Author: damian
I have 2 bots - ClueBot NG and ClueBot III - both using the same php class. These have previously run fine in pmtpa tools and where running fine in eqiad tools.
Since earlier today, api requests using a session id seem to fail a random amount of time - CBNG is missing maybe 20% of edits, III about 80%.
Tracing out the CURL requests - the session is kept, a successful login is done, but tokens are missing/the current user looks logged out.
A sample request:
- About to connect() to port 80 (#0)
- Trying * connected
POST /w/api.php?action=login&format=php HTTP/1.1
User-Agent: ClueBot/2.0
Accept: */*
Accept-Encoding: deflate, gzip
Content-Length: 268
Content-Type: multipart/form-data; boundary=----------------------------0882348d6018
< HTTP/1.1 200 OK
< Server: Apache
< X-Powered-By: PHP/5.3.10-1ubuntu3.9+wmf1
< X-Content-Type-Options: nosniff
< Cache-control: private
< X-Frame-Options: SAMEORIGIN
< Content-Encoding: gzip
< Vary: Accept-Encoding
< X-Vary-Options: Accept-Encoding;list-contains=gzip
< Content-Type: application/vnd.php.serialized; charset=utf-8
< X-Varnish: 2852251556, 1052575718
< Via: 1.1 varnish, 1.1 varnish
< Content-Length: 162
< Accept-Ranges: bytes
< Date: Wed, 05 Mar 2014 23:27:10 GMT
< Age: 0
< Connection: keep-alive
< X-Cache: cp1066 miss (0), cp1068 frontend miss (0)
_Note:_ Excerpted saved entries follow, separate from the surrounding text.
(** * create_phase9.py: section extraction, issue parsing and submission

    A shallow embedding of [src/create_phase9.py].

    Text is a list of characters; a character is a code point below 256
    (the type [ascii]).  On that range the regular expression class [\d]
    is the ten decimal digits and [str.strip] removes the code points
    9-13, 28-32, 133 and 160.

    The regular expression of [main] is kept as a syntax tree and run by
    a backtracking matcher with the priorities of Python's [re] module:
    greedy and lazy repetition, alternation left to right, capturing
    groups, lookahead, and [$] without [re.MULTILINE].

    The file, the standard output and the HTTP endpoint are the
    environment: [main] runs in a state monad whose state is the external
    world and the sequence of observable events. *)

From Stdlib Require Import Ascii String List ZArith Lia Bool Arith.
From Stdlib Require Import DecimalString.
From Stdlib Require DecimalFacts DecimalNat.
Import ListNotations.

Set Implicit Arguments.
Set Warnings "-register-all".

(** ** Text *)

Definition text := list ascii.

Definition txt (s : string) : text := list_ascii_of_string s.
Arguments txt s%_string.

Definition newline : ascii := "010"%char.

(** [s.startswith(p)] *)
Fixpoint startswith (p s : text) : bool :=
  match p, s with
  | [], _ => true
  | _ :: _, [] => false
  | a :: p', b :: s' => Ascii.eqb a b && startswith p' s'
  end.

(** [s.find(sub)]: the lowest index at which [sub] occurs, or -1. *)
Fixpoint find_from (i : Z) (s sub : text) : Z :=
  if startswith sub s then i
  else match s with
       | [] => (-1)%Z
       | _ :: s' => find_from (i + 1) s' sub
       end.

Definition find (s sub : text) : Z := find_from 0 s sub.

(** [s[i:]], with Python's reading of a negative index. *)
Definition slice_from (s : text) (i : Z) : text :=
  if (i <? 0)%Z
  then skipn (Z.to_nat (Z.max 0 (Z.of_nat (length s) + i))) s
  else skipn (Z.to_nat i) s.

(** [str.isspace] on one character. *)
Definition isspace (c : ascii) : bool :=
  let n := nat_of_ascii c in
  ((9 <=? n) && (n <=? 13)) || ((28 <=? n) && (n <=? 32))
  || (n =? 133) || (n =? 160).

Fixpoint lstrip (s : text) : text :=
  match s with
  | c :: s' => if isspace c then lstrip s' else s
  | [] => []
  end.

Definition rstrip (s : text) : text := rev (lstrip (rev s)).

(** [s.strip()] *)
Definition strip (s : text) : text := rstrip (lstrip s).

(** [str(n)] for a length. *)
Definition str_of_nat (n : nat) : text :=
  txt (NilEmpty.string_of_uint (Nat.to_uint n)).

(** The number that a text of decimal digits writes. *)
Definition digit_value (c : ascii) : nat := nat_of_ascii c - 48.

Definition decimal_value (s : text) : nat :=
  fold_left (fun acc c => 10 * acc + digit_value c) s 0.

(** ** Regular expressions *)

Module Re.

(** Character classes: [\d], and [.] under [re.DOTALL]. *)
Inductive cclass := Digit | Dot.

Definition isdigit (c : ascii) : bool :=
  let n := nat_of_ascii c in (48 <=? n) && (n <=? 57).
- Added cookie enwikiSession="< REMOVED >" for domain, path /, expire 0
< Set-Cookie: enwikiSession=< REMOVED >; path=/; HttpOnly; GeoIP=::::v4; path=/
- Closing connection #0
POST: (0.065814018249512 s) (194 b)
[login] => Array ( [result] => NeedToken [token] => < REMOVED > [cookieprefix] => enwiki [sessionid] => < REMOVED > )
- About to connect() to port 80 (#0)
- Trying * connected
POST /w/api.php?action=login&format=php HTTP/1.1
User-Agent: ClueBot/2.0
Accept: */*
Accept-Encoding: deflate, gzip
Cookie: enwikiSession=< REMOVED >
Content-Length: 396
Content-Type: multipart/form-data; boundary=----------------------------ce92f93b040d
< HTTP/1.1 200 OK
< Server: Apache
< X-Powered-By: PHP/5.3.10-1ubuntu3.9+wmf1
< X-Content-Type-Options: nosniff
< Cache-control: private
< P3P: CP="This is not a P3P policy! See for more info."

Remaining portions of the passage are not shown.